-- Goal of the exercise --
Could you restate exactly the lines that begin at the line with "us'.(us_Name) = us.(UnitName)" and end at the final line of the data?

(Beginning of Data records)

(* ===== verification/RpcCoherence.v ===== *)
(** * The engine's registry in memory agrees with etcd

    The server loads its registry from etcd and writes through to it; as long as
    it is the only one that writes units and the schedule, what it serves is what
    etcd holds.  Hence an engine that reconciles through gRPC schedules as one
    that reads etcd. *)

From stdpp Require Import base list gmap strings.
From S2P Require Import Prelude GoStrings GoPath Pkg UnitFile UnitSerial Job Machine Cluster Engine Etcd EtcdRegistry EtcdSchedule EtcdStore EtcdInvariant EtcdViews Registry RpcRegistry.

Section coherence.
Context `{K : KeysAPI St, KV : !KeysView St, KL : !KeysLaws K KV}.
Context `{JJ : JSON jobModel, JU : JSON unitModel, JM : JSON MachineState, JS : JSON unitStateModel}.
Context `{DG : Digest, MR : MapRange, GS : GoSort}.
Variable keyPrefix : string.
Hypothesis prefix_rooted : has_prefix "/" keyPrefix = true.
Hypothesis prefix_good : Forall good_elem (path_elems keyPrefix).
Variable t : moment.

#[local] Abbreviation registry_wf := (registry_wf keyPrefix).
#[local] Abbreviation file_at := (file_at keyPrefix).
#[local] Abbreviation registry_typed := (registry_typed keyPrefix).
#[local] Abbreviation target_at := (target_at keyPrefix).
#[local] Abbreviation file_stored := (file_stored keyPrefix).
#[local] Abbreviation etcd_unit := (er_Unit keyPrefix).

#[local] Instance the_etcd : Registry St etcd_error := etcd_Registry keyPrefix t.
#[local] Abbreviation world := (rpcserver * St)%type.

(** ** What requests leave alone *)

(** Unit files stay. *)
Definition files_kept (s s' : St) : Prop :=
  ∀ h n, good_elem h → file_at s ["unit"; h] = Some n → file_at s' ["unit"; h] = Some n.

(** The files that a unit and its target are read from. *)
Definition unit_files (k : string) : list (list string) := [[jobPrefix; k; "object"]; [jobPrefix; k; "target-state"]].

Lemma er_Unit_frame s s' k :
  registry_typed s → registry_typed s' → good_elem k → files_kept s s' →
  (∀ l, l ∈ unit_files k → file_at s' l = file_at s l) → etcd_unit k s' = etcd_unit k s.
Proof.
  intros Ht Ht' Hk Hkept Hsame. pose proof (er_Unit_at keyPrefix prefix_rooted prefix_good s k Ht Hk) as H.
  eapply unit_at_unique; [by apply er_Unit_at|]. unfold unit_at in *.
  rewrite (Hsame [jobPrefix; k; "object"]) by in_list. rewrite (Hsame [jobPrefix; k; "target-state"]) by in_list.
  destruct (file_at s [jobPrefix; k; "object"]) as [n|]; [|done]. destruct H as (u & Hu & (n' & Hn' & Hm) & Hp & ->).
  exists u. split_and!; [done| |done|done]. exists n'. split; [|done]. apply Hkept; [apply hash_good|done].
Qed.
(* ===== verification/RpcExamples.v ===== *)
(** * A server on the registry in memory

    The theorems about gRPC, on the registry and the codecs of [EtcdExamples]. *)

From stdpp Require Import base list gmap strings.
From S2P Require Import Prelude GoStrings GoPath Pkg UnitFile Job Machine Engine Etcd EtcdRegistry EtcdSchedule EtcdStore EtcdInvariant EtcdViews EtcdExamples Registry RpcRegistry RpcStates RpcCoherence RpcRefinement.

#[local] Existing Instances job_json unit_json machine_json state_json ex_digest canonical_range merge_go_sort.
#[local] Instance ex_Registry : Registry mem_etcd etcd_error := etcd_Registry prefix [].

(** The engine starts on the registry of a running unit. *)
Definition ex_local : inmemoryRegistry :=
  match LoadFrom reported newInmemoryRegistry with Some (local, _) => local | None => newInmemoryRegistry end.

Lemma mem_states_parse s :
  map_Forall (λ l n, last l = Some "target-state" → is_ok (ParseJobState n.(kv_value)) = true) s.(mem_store) →
  ∀ k n, file_at prefix s [jobPrefix; k; "target-state"] = Some n → is_ok (ParseJobState n.(kv_value)) = true.
Proof.
  intros Hall k n. unfold file_at. cbn [kv_at mem_view]. intros [Hn _]%mem_at_Some. by apply (Hall _ n Hn).
Qed.

Lemma reported_loadable : loadable prefix reported.
Proof.
  split.
  - by apply (reachable_typed prefix prefix_rooted prefix_good), reported_reachable.
  - apply mem_targets_listed, (bool_decide_eq_true_1 _). vm_compute. reflexivity.
  - apply mem_states_parse, (bool_decide_eq_true_1 _). vm_compute. reflexivity.
Qed.

(** The unit is to be loaded only, and is taken from its machine. *)
Definition ex_world : rpcserver * mem_etcd := (mkRpcserver ex_local true, reported).
Definition retargeted : rpcserver * mem_etcd := (srv_SetUnitTargetState (E := etcd_error) "web.service" TargetState_LOADED ex_world).1.
Definition released : rpcserver * mem_etcd := (srv_UnscheduleUnit (E := etcd_error) "web.service" "m1" retargeted).1.

Lemma rpc_serves_etcd_witness :
  (∃ o, er_Unit prefix "web.service" released.2 = Ok o ∧ rr_Unit (E := etcd_error) "web.service" released = Ok (served <$> o)) ∧
  (∀ l, rr_Schedule (E := etcd_error) [] released = Ok l → recorded_target l "web.service" = machine_of (target_at prefix released.2 "web.service")) ∧
  rr_Unit (E := etcd_error) "web.service" released = Ok (Some (mkUnit "web.service" web_file JobStateLoaded)) ∧
  target_at prefix reported "web.service" = Some "m1" ∧ target_at prefix released.2 "web.service" = None.
Proof.
  assert (unit_name "web.service") as Hn by (by split_and!).
  destruct (rpc_serves_etcd prefix prefix_rooted prefix_good [] reported ex_local true released) as (H1 & _ & H3).
  - apply reported_loadable.
  - vm_compute. reflexivity.
  - eapply rtc_l; [apply (rpc_SetUnitTargetState prefix [] ex_world "web.service" TargetState_LOADED Hn); by right; left|].
    apply rtc_once. apply (rpc_UnscheduleUnit prefix [] retargeted "web.service" "m1" Hn).
  - split_and!; [by apply H1|intros l Hl; by apply H3|vm_compute; reflexivity..].
Defined.

(** ** States *)

Lemma rpc_state_lifetime_witness :
  live_state 3999999999 (rr_SaveUnitState 0 "web.service" web_state (4 * second + 500) ex_world).1.(localRegistry) "web.service" "m1" =
    Some (UnitState_ToPB web_state) ∧
  live_state (4 * second) (rr_SaveUnitState 0 "web.service" web_state (4 * second + 500) ex_world).1.(localRegistry) "web.service" "m1" = None.
Proof.
  split.
  - rewrite (proj1 (rpc_state_lifetime 0 3999999999 [] "web.service" web_state (4 * second + 500) ex_world "web.service" "m1" ltac:(by split))).
    reflexivity.
  - rewrite (proj1 (rpc_state_lifetime 0 (4 * second) [] "web.service" web_state (4 * second + 500) ex_world "web.service" "m1" ltac:(by split))).
    reflexivity.
Defined.

Lemma rpc_launched_outlives_state_witness :
  let w' := (rr_UnitHeartbeat (E := etcd_error) 0 "web.service" "m1" (5 * second)
    (rr_SaveUnitState 0 "web.service" web_state (5 * second) ex_world)).1 in
  rr_ScheduledUnit (E := etcd_error) "web.service" w' = Ok (Some (mkScheduledUnit "web.service" (Some JobStateLaunched) "m1")) ∧
  live_state (1000 * second) w'.1.(localRegistry) "web.service" "m1" = None.
Proof.
  apply (rpc_launched_outlives_state 0 (1000 * second) "web.service" web_state (5 * second) (5 * second) ex_world
    (mkPbScheduledUnit "web.service" TargetState_LAUNCHED "m1")); [by split|vm_compute; reflexivity|reflexivity|reflexivity|done].
Defined.

(** The states of one unit on two machines, in memory and in etcd. *)
Definition web_state2 : UnitState := mkUnitState "loaded" "active" "running" "m2" "hash" "web.service".
Definition two_states : rpcserver * mem_etcd :=
  rr_SaveUnitState 0 "web.service" web_state2 (5 * second) (rr_SaveUnitState 0 "web.service" web_state (5 * second) ex_world).

(** The merge knows one machine per unit: the state on [m1] is reported twice. *)
Example GetUnitStates_repeats :
  srv_GetUnitStates 0 [] two_states.1 two_states.2 =
  Ok (UnitState_ToPB <$> [web_state; web_state2; web_state]).
Proof. vm_compute. reflexivity. Qed.

Lemma GetUnitStates_merged_witness :
  ∃ etcd, r_UnitStates two_states.2 = Ok etcd ∧
  ∀ us, us ∈ etcd → ∃ us', us' ∈ UnitState_ToPB <$> [web_state; web_state2; web_state] ∧
    us'.(us_Name) = us.(UnitName) ∧ us'.(us_MachineID) = us.(UsMachineID).
Proof.
  destruct (GetUnitStates_merged 0 [] two_states.1 two_states.2 (UnitState_ToPB <$> [web_state; web_state2; web_state])) as (etcd & He & _ & H & _).
  - apply GetUnitStates_repeats.
  - reflexivity.
  - exists etcd. split; [exact He|exact H].
Defined.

(End of Data records)

-- Exercise result --
    us'.(us_Name) = us.(UnitName) ∧ us'.(us_MachineID) = us.(UsMachineID).
Proof.
  destruct (GetUnitStates_merged 0 [] two_states.1 two_states.2 (UnitState_ToPB <$> [web_state; web_state2; web_state])) as (etcd & He & _ & H & _).
  - apply GetUnitStates_repeats.
  - reflexivity.
  - exists etcd. split; [exact He|exact H].
Defined.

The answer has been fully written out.